In a statement released Friday, Framingham, Mass.-based TJX said it will pay up to $40.9 million to fund the "alternative recovery" program, which requires a certain level of participation by issuers for the offer to be finalized. Visa Inc. is supporting the proposal.
"We believe issuers will benefit greatly by participating in this program because it offers immediate recovery on their data breach claims," Ellen Richey, head of global risk management for Visa Inc., said in a statement. "This agreement demonstrates the importance of retailers and the payment card industry working together to protect cardholder data. Additionally, it's clear the impact of a data compromise harms all payment system stakeholders -- merchants, banks and consumers alike. We hope one outcome of this resolution is recognition that a greater investment in security is good business."
All U.S. Visa card issuers who were forced to issue new cards and address fraudulent activity are eligible for financial compensation this calendar year if they participate in the program. Banks have until Dec. 19 to decide whether to accept the offer.

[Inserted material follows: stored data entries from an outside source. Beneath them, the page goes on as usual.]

(* ===== verification/TestCaseText.v ===== *)
(** * Test files as text

    The lexemes of a test file, the tokens the scanner takes for them, and the
    rendering of test cases and [@foreach] statements as lexemes between blanks. *)
From S2P Require Import Prelude Monad Character StdMap Diagnostic TestCaseScanner.

#[local] Arguments u : simpl never.

(** ** Lexemes *)

Inductive lexeme :=
  | TestWord
  | ForEachWord
  | EndWord
  | Punct (ch : char32)
  | Word (w : ustring)
  | Literal (w : ustring).

Definition lexeme_text (l : lexeme) : ustring :=
  match l with
  | TestWord => u "@test"
  | ForEachWord => u "@foreach"
  | EndWord => u "@end"
  | Punct ch => [ch]
  | Word w => w
  | Literal w => Character.DoubleQuote :: w ++ [Character.DoubleQuote]
  end.

Definition lexeme_token (l : lexeme) : TestCaseToken.t :=
  match l with
  | TestWord => TestCaseToken.TestDirective
  | ForEachWord => TestCaseToken.ForEachDirective
  | EndWord => TestCaseToken.EndDirective
  | Punct ch => default TestCaseToken.Unknown (punctuation ch)
  | Word _ => TestCaseToken.Identifier
  | Literal _ => TestCaseToken.StringLiteral
  end.

(** The text of a literal: a backslash is followed by a character it escapes. *)
Fixpoint literal_ok (w : ustring) : bool :=
  match w with
  | [] => true
  | c :: w' =>
      if (c =? Character.Backslash)%Z then
        match w' with
        | c' :: w'' => is_escape c' && literal_ok w''
        | [] => false
        end
      else negb (c =? Character.DoubleQuote)%Z && literal_ok w'
  end.

Definition word_ok (w : ustring) : bool :=
  match w with c :: w' => is_identifier_start c && forallb is_identifier_part w' | [] => false end.

Definition lexeme_ok (l : lexeme) : bool :=
  match l with
  | Punct ch => match punctuation ch with Some _ => true | None => false end
  | Word w => word_ok w
  | Literal w => literal_ok w
  | _ => true
  end.

(** What is skipped between lexemes. *)
Definition is_blank (c : char32) : bool :=
  bool_decide (c ∈ [Character.NewLine; Character.Space; Character.ByteOrderMark; Character.Hash]).

(** A name or directive ends before what follows. *)
Definition ends_before (l : lexeme) (t : ustring) : Prop :=
  match l with
  | Punct _ | Literal _ => True
  | _ => is_identifier_part (nth 0 t 0%Z) = false
  end.

(** ** The state between tokens *)

Section text.
Context {template : ustring} {d : bool}.

(** The cursor is before the text [t]; [d] says whether the definitions behind
    [template] have begun. *)
Record reading (t : ustring) (s : TestCaseScanner) : Prop := {
  reading_source : ∃ pre, source s = pre ++ t ∧ length pre = position s;
  reading_size : size s = length (source s);
  reading_definitions : in_definition_location s = d;
  reading_template : source_code_template s = template;
  reading_diagnostics : diagnostics s = []
}.

(** The token that was taken is the text [w]. *)
Record token_is (w : ustring) (s : TestCaseScanner) : Prop := {
  token_is_text : substr (token_start_position s) (get_token_length s) (source s) = w;
  token_is_start : (token_start_position s ≤ size s)%nat
}.

Abbreviation reads m Q s := (wp False m Q (λ _ _, False) s).

Definition char_at (s : TestCaseScanner) (i : nat) : char32 := nth i (source s) 0%Z.

Lemma reading_position t s : reading t s → (position s + length t = size s)%nat.
Proof. intros [(pre & Hs & Hl) Hz _ _ _]. rewrite Hz, Hs, length_app. lia. Qed.

Lemma reading_char t s i : reading t s → char_at s (position s + i) = nth i t 0%Z.
Proof.
  intros [(pre & Hs & Hl) _ _ _ _]. unfold char_at. rewrite Hs, <- Hl, app_nth2_plus. done.
Qed.

Lemma text_source_at i Q s :
  size s = length (source s) → (i ≤ size s)%nat → Q (char_at s i) s → reads (source_at i) Q s.
Proof.
  intros Hz Hi HQ. apply (wp_intro_ok _ _ _ _ _ (char_at s i) s); [|done].
  unfold source_at, char_at. destruct (Nat.ltb_spec i (size s)); [done|].
  rewrite (proj2 (Nat.eqb_eq i (size s))), nth_overflow by lia. done.
Qed.

Lemma text_next_char t Q s :
  reading t s → Q (nth 0 t 0%Z) s → reads current_char Q s.
Proof.
  intros Hr HQ. unfold current_char. do 2 wp_step.
  apply text_source_at; [apply Hr|pose proof (reading_position _ _ Hr); lia|].
  pose proof (reading_char t s 0 Hr) as Hc. rewrite Nat.add_0_r in Hc. by rewrite Hc.
Qed.

Definition advance (s : TestCaseScanner) : TestCaseScanner :=
  set_position_column (S (position s)) (S (column s)) s.

Lemma text_increment_position (Q : unit → TestCaseScanner → Prop) s :
  Q tt (advance s) → reads increment_position Q s.
Proof. by apply wp_modified. Qed.

Lemma reading_advance c t s : reading (c :: t) s → reading t (advance s).
Proof.
  intros [(pre & Hs & Hl) Hz Hd Ht Hg]. split; simpl; try done.
  exists (pre ++ [c]). rewrite <- app_assoc, length_app. simpl. split; [done|lia].
Qed.

(** A loop that reads a text; a further iteration reads some of it. *)
Lemma text_reading_loop {A B} (I : A → ustring → TestCaseScanner → Prop)
    (body : A → M TestCaseScanner (A + B)) (Q : B → TestCaseScanner → Prop) a t s :
  I a t s → (∀ a t s, I a t s → reading t s) →
  (∀ a t s, I a t s →
    reads (body a) (λ r s',
      match r with
      | inl a' => ∃ t', I a' t' s' ∧ (length t' < length t)%nat ∧ size s' = size s
      | inr b => Q b s'
      end) s) →
  reads (scan_loop body a) Q s.
Proof.
  intros HI Hreading Hbody. unfold scan_loop. do 2 wp_step.
  apply (wp_loop _ (λ a s, ∃ t, I a t s) (λ _ s, size s - position s)%nat);
    [by exists t|pose proof (reading_position _ _ (Hreading _ _ _ HI)); unfold scan_fuel; lia|].
  intros a' s' [t' HI']. eapply wp_mono; [by apply (Hbody a' t')| |done].
  intros [a''|b] s''; [|done]. intros (t'' & HI'' & Hlt & Hz). split; [by exists t''|].
  pose proof (reading_position _ _ (Hreading _ _ _ HI')).
  pose proof (reading_position _ _ (Hreading _ _ _ HI'')). lia.
Qed.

The offer was made within hours of the Boston court's decision not to grant class-action status for lawsuits a number of banking associations have brought against TJX. In his ruling, Judge William G. Young expressed "serious doubts" about whether the TJX litigation fit the proper parameters of class-action status. Furthermore, he wrote, "This Court is uncertain that the class definition set forth in the amended complaints is proper because … in many instances it will not be obvious that an issuing bank's injuries occurred 'as a result of the data breaches' as opposed to an unrelated fraud."
Nevertheless, the judge encouraged the plaintiffs to take their claims to Massachusetts Superior Court's business law division, and said his decision on class-action status could change after a scheduled Dec. 11 hearing on a separate motion as to why the banks are entitled to recover funds.
The Massachusetts Bankers Association said in a statement on its Web site that it's studying the decision and that "this is only one step in a long, complicated case and we are looking forward to the next hearing date on Dec. 11 when the court will consider important pending motions that we believe are related to class certification. Nothing in the decision discusses or addresses the conduct of TJX."
The banks that are suing TJX claim that more than 94 million accounts were compromised in the breach TJX first disclosed in January. That number includes 65 million Visa account numbers and 29 million MasterCard numbers.
In a report Canadian privacy officials released in September, TJX was criticized for collecting far too much consumer data for far too long while failing to upgrade its Wi-Fi security to the stronger WPA encryption protocol.
At the time of the breach, TJX was using the Wired Equivalent Privacy (WEP) encryption protocol, an older security standard. Wi-Fi Protected Access (WPA) replaces the original WEP security standard. It is compatible with the latest standard, IEEE 802.11i, referred to as WPA2.
TJX has maintained that at least 45.7 million credit and debit cards were stolen over an 18-month period by hackers who managed to penetrate its network. The attackers began their assault on TJX by exploiting Wi-Fi weaknesses outside a couple of TJX stores.